TASK TO COMPLETE - Output exactly the lines between the one holding "Inductive video_log2_bpp := VIDEO_BPP8" and the last line of the data below, both of those lines included.

___

(** * U-Boot virtio-gpu driver and video pixel formats: a shallow embedding

    The development follows [drivers/virtio/virtio_gpu.c] and
    [include/video_format.h].  Fixed-width C integers are values of [Z]
    with the wrap-around written out, the device is an oracle answering
    the requests handed to the command queue, and the driver functions are
    state transformers over a [world] holding the driver's private data,
    the video-uclass data, the heap of live [malloc] blocks and the trace
    of requests placed on the queue. *)

From Stdlib Require Import ZArith Lia List Bool Sorted.
From stdpp Require Import base list gmap.

Local Open Scope Z_scope.

(** ** Fixed-width integers *)

Module Int.

Definition u8 (x : Z) : Z := x mod 2 ^ 8.
Definition u16 (x : Z) : Z := x mod 2 ^ 16.
Definition u32 (x : Z) : Z := x mod 2 ^ 32.
Definition u64 (x : Z) : Z := x mod 2 ^ 64.

(** Conversion of a 32-bit unsigned value to C [int]. *)
Definition to_int (x : Z) : Z :=
  let y := u32 x in if y <? 2 ^ 31 then y else y - 2 ^ 32.

(** Little-endian byte strings of a fixed length, least significant first. *)
Fixpoint le_bytes (n : nat) (x : Z) : list Z :=
  match n with
  | O => []
  | S k => x mod 256 :: le_bytes k (x / 256)
  end.

Fixpoint of_le_bytes (l : list Z) : Z :=
  match l with
  | [] => 0
  | b :: t => b + 256 * of_le_bytes t
  end.

(** Byte swap of an [n]-byte integer. *)
Definition bswap (n : nat) (x : Z) : Z := of_le_bytes (rev (le_bytes n x)).

(** Modelled from the spec: [cpu_to_le32], [cpu_to_be32] and friends (the
    byte-order headers are not among the sources) are the identity when the
    host has the requested byte order and a byte swap otherwise.  [host_le]
    is the compile-time [__LITTLE_ENDIAN]. *)
Definition cpu_to_le32 (host_le : bool) (x : Z) : Z :=
  if host_le then u32 x else bswap 4 x.
Definition cpu_to_be32 (host_le : bool) (x : Z) : Z :=
  if host_le then bswap 4 x else u32 x.
Definition cpu_to_le64 (host_le : bool) (x : Z) : Z :=
  if host_le then u64 x else bswap 8 x.
Definition cpu_to_be64 (host_le : bool) (x : Z) : Z :=
  if host_le then bswap 8 x else u64 x.

Definition cpu_to_le16 (host_le : bool) (x : Z) : Z :=
  if host_le then u16 x else bswap 2 x.
Definition cpu_to_be16 (host_le : bool) (x : Z) : Z :=
  if host_le then bswap 2 x else u16 x.

(** The bytes of an [n]-byte integer as the host keeps them in memory,
    lowest address first. *)
Definition stored (host_le : bool) (n : nat) (x : Z) : list Z :=
  if host_le then le_bytes n x else rev (le_bytes n x).

End Int.

(** ** include/video_format.h *)

Module VideoFormat.
Import Int.

Inductive video_log2_bpp := VIDEO_BPP8 | VIDEO_BPP16 | VIDEO_BPP32.

Definition log2_bpp_val (b : video_log2_bpp) : Z :=
  match b with
  | VIDEO_BPP8 => 3
  | VIDEO_BPP16 => 4
  | VIDEO_BPP32 => 5
  end.

Definition VNBYTES (bpix : video_log2_bpp) : Z :=
  Z.shiftl 1 (log2_bpp_val bpix) / 8.

Definition VNBITS (bpix : video_log2_bpp) : Z :=
  Z.shiftl 1 (log2_bpp_val bpix).

(** [struct video_rgb]: three [uint8_t] components. *)
Record video_rgb := { r : Byte.byte; g : Byte.byte; b : Byte.byte }.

___

RESULT -
Inductive video_log2_bpp := VIDEO_BPP8 | VIDEO_BPP16 | VIDEO_BPP32.

Definition log2_bpp_val (b : video_log2_bpp) : Z :=
  match b with
  | VIDEO_BPP8 => 3
  | VIDEO_BPP16 => 4
  | VIDEO_BPP32 => 5
  end.

Definition VNBYTES (bpix : video_log2_bpp) : Z :=
  Z.shiftl 1 (log2_bpp_val bpix) / 8.

Definition VNBITS (bpix : video_log2_bpp) : Z :=
  Z.shiftl 1 (log2_bpp_val bpix).

(** [struct video_rgb]: three [uint8_t] components. *)
Record video_rgb := { r : Byte.byte; g : Byte.byte; b : Byte.byte }.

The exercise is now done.